WORK ITEM: Each line must appear in the answer exactly as it does in the data.

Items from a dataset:
○ ○ ○ ○ ○
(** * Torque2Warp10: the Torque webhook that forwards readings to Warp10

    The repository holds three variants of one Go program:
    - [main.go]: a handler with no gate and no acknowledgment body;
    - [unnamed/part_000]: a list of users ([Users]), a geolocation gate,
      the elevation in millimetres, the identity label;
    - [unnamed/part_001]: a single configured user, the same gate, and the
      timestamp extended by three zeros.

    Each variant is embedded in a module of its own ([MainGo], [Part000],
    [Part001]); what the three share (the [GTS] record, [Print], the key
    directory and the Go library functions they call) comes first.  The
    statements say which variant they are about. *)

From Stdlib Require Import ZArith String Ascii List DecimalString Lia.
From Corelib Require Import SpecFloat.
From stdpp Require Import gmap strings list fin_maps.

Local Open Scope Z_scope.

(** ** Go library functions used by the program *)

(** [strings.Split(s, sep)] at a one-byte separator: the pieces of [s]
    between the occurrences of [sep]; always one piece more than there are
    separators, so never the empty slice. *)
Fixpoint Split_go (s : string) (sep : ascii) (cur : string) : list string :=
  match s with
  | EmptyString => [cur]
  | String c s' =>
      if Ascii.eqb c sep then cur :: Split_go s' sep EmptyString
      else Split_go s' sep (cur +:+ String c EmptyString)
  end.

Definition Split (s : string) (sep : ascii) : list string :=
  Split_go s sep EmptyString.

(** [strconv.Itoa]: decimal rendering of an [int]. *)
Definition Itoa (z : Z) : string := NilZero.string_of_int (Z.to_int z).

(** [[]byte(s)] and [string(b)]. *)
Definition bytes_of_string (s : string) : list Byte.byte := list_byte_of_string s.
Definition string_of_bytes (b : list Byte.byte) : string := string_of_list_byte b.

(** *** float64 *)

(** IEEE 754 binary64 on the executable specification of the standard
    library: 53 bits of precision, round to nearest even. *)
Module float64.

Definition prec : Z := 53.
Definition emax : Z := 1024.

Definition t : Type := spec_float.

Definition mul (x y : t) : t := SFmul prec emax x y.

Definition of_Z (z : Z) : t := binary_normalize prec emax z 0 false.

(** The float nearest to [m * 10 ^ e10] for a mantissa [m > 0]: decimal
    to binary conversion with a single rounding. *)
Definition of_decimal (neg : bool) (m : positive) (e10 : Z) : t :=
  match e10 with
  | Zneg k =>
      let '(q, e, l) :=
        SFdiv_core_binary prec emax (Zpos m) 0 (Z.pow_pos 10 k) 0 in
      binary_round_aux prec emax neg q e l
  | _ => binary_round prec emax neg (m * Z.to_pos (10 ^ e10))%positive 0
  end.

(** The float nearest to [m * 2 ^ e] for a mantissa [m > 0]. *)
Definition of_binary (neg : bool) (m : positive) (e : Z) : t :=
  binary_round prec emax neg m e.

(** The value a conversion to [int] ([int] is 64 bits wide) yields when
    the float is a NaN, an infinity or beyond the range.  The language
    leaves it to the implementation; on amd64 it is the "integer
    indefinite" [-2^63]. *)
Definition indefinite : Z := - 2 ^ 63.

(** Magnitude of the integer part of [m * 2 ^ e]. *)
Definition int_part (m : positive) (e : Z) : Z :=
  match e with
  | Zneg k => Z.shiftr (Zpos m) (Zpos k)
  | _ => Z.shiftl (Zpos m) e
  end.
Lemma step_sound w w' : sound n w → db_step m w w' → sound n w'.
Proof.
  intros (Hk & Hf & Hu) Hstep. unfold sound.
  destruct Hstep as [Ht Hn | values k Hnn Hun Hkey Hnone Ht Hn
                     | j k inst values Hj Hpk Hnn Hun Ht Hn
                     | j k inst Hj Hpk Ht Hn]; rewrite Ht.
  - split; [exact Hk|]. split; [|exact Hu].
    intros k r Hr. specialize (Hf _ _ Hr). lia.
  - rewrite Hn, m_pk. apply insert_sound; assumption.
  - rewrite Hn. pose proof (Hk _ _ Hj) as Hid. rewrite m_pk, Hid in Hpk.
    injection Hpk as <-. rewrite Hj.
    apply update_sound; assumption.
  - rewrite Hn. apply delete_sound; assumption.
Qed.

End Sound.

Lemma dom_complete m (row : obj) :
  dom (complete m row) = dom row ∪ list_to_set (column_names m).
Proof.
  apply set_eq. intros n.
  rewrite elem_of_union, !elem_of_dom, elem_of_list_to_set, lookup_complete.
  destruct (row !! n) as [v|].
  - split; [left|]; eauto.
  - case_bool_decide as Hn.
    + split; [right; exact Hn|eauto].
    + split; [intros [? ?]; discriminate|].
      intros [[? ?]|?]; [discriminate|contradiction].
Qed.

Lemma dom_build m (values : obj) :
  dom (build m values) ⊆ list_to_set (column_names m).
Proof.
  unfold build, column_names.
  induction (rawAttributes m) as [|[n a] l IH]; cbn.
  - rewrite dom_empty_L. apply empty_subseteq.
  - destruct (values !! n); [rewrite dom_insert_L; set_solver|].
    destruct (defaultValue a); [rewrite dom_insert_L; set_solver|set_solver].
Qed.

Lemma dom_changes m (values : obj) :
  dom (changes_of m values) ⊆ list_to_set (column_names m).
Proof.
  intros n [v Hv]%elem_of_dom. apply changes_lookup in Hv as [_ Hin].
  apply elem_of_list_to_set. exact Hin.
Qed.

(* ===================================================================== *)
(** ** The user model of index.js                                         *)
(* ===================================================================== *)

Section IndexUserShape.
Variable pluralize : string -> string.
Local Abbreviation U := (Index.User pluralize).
○ ○ ○ ○ ○
ANSWER FOR THE TASK:
(** * Torque2Warp10: the Torque webhook that forwards readings to Warp10

    The repository holds three variants of one Go program:
    - [main.go]: a handler with no gate and no acknowledgment body;
    - [unnamed/part_000]: a list of users ([Users]), a geolocation gate,
      the elevation in millimetres, the identity label;
    - [unnamed/part_001]: a single configured user, the same gate, and the
      timestamp extended by three zeros.

    Each variant is embedded in a module of its own ([MainGo], [Part000],
    [Part001]); what the three share (the [GTS] record, [Print], the key
    directory and the Go library functions they call) comes first.  The
    statements say which variant they are about. *)

From Stdlib Require Import ZArith String Ascii List DecimalString Lia.
From Corelib Require Import SpecFloat.
From stdpp Require Import gmap strings list fin_maps.

Local Open Scope Z_scope.

(** ** Go library functions used by the program *)

(** [strings.Split(s, sep)] at a one-byte separator: the pieces of [s]
    between the occurrences of [sep]; always one piece more than there are
    separators, so never the empty slice. *)
Fixpoint Split_go (s : string) (sep : ascii) (cur : string) : list string :=
  match s with
  | EmptyString => [cur]
  | String c s' =>
      if Ascii.eqb c sep then cur :: Split_go s' sep EmptyString
      else Split_go s' sep (cur +:+ String c EmptyString)
  end.

Definition Split (s : string) (sep : ascii) : list string :=
  Split_go s sep EmptyString.

(** [strconv.Itoa]: decimal rendering of an [int]. *)
Definition Itoa (z : Z) : string := NilZero.string_of_int (Z.to_int z).

(** [[]byte(s)] and [string(b)]. *)
Definition bytes_of_string (s : string) : list Byte.byte := list_byte_of_string s.
Definition string_of_bytes (b : list Byte.byte) : string := string_of_list_byte b.

(** *** float64 *)

(** IEEE 754 binary64 on the executable specification of the standard
    library: 53 bits of precision, round to nearest even. *)
Module float64.

Definition prec : Z := 53.
Definition emax : Z := 1024.

Definition t : Type := spec_float.

Definition mul (x y : t) : t := SFmul prec emax x y.

Definition of_Z (z : Z) : t := binary_normalize prec emax z 0 false.

(** The float nearest to [m * 10 ^ e10] for a mantissa [m > 0]: decimal
    to binary conversion with a single rounding. *)
Definition of_decimal (neg : bool) (m : positive) (e10 : Z) : t :=
  match e10 with
  | Zneg k =>
      let '(q, e, l) :=
        SFdiv_core_binary prec emax (Zpos m) 0 (Z.pow_pos 10 k) 0 in
      binary_round_aux prec emax neg q e l
  | _ => binary_round prec emax neg (m * Z.to_pos (10 ^ e10))%positive 0
  end.

(** The float nearest to [m * 2 ^ e] for a mantissa [m > 0]. *)
Definition of_binary (neg : bool) (m : positive) (e : Z) : t :=
  binary_round prec emax neg m e.

(** The value a conversion to [int] ([int] is 64 bits wide) yields when
    the float is a NaN, an infinity or beyond the range.  The language
    leaves it to the implementation; on amd64 it is the "integer
    indefinite" [-2^63]. *)
Definition indefinite : Z := - 2 ^ 63.

(** Magnitude of the integer part of [m * 2 ^ e]. *)
Definition int_part (m : positive) (e : Z) : Z :=
  match e with
  | Zneg k => Z.shiftr (Zpos m) (Zpos k)
  | _ => Z.shiftl (Zpos m) e
  end.
Lemma step_sound w w' : sound n w → db_step m w w' → sound n w'.
Proof.
  intros (Hk & Hf & Hu) Hstep. unfold sound.
  destruct Hstep as [Ht Hn | values k Hnn Hun Hkey Hnone Ht Hn
                     | j k inst values Hj Hpk Hnn Hun Ht Hn
                     | j k inst Hj Hpk Ht Hn]; rewrite Ht.
  - split; [exact Hk|]. split; [|exact Hu].
    intros k r Hr. specialize (Hf _ _ Hr). lia.
  - rewrite Hn, m_pk. apply insert_sound; assumption.
  - rewrite Hn. pose proof (Hk _ _ Hj) as Hid. rewrite m_pk, Hid in Hpk.
    injection Hpk as <-. rewrite Hj.
    apply update_sound; assumption.
  - rewrite Hn. apply delete_sound; assumption.
Qed.

End Sound.

Lemma dom_complete m (row : obj) :
  dom (complete m row) = dom row ∪ list_to_set (column_names m).
Proof.
  apply set_eq. intros n.
  rewrite elem_of_union, !elem_of_dom, elem_of_list_to_set, lookup_complete.
  destruct (row !! n) as [v|].
  - split; [left|]; eauto.
  - case_bool_decide as Hn.
    + split; [right; exact Hn|eauto].
    + split; [intros [? ?]; discriminate|].
      intros [[? ?]|?]; [discriminate|contradiction].
Qed.

Lemma dom_build m (values : obj) :
  dom (build m values) ⊆ list_to_set (column_names m).
Proof.
  unfold build, column_names.
  induction (rawAttributes m) as [|[n a] l IH]; cbn.
  - rewrite dom_empty_L. apply empty_subseteq.
  - destruct (values !! n); [rewrite dom_insert_L; set_solver|].
    destruct (defaultValue a); [rewrite dom_insert_L; set_solver|set_solver].
Qed.

Lemma dom_changes m (values : obj) :
  dom (changes_of m values) ⊆ list_to_set (column_names m).
Proof.
  intros n [v Hv]%elem_of_dom. apply changes_lookup in Hv as [_ Hin].
  apply elem_of_list_to_set. exact Hin.
Qed.

(* ===================================================================== *)
(** ** The user model of index.js                                         *)
(* ===================================================================== *)

Section IndexUserShape.
Variable pluralize : string -> string.
Local Abbreviation U := (Index.User pluralize).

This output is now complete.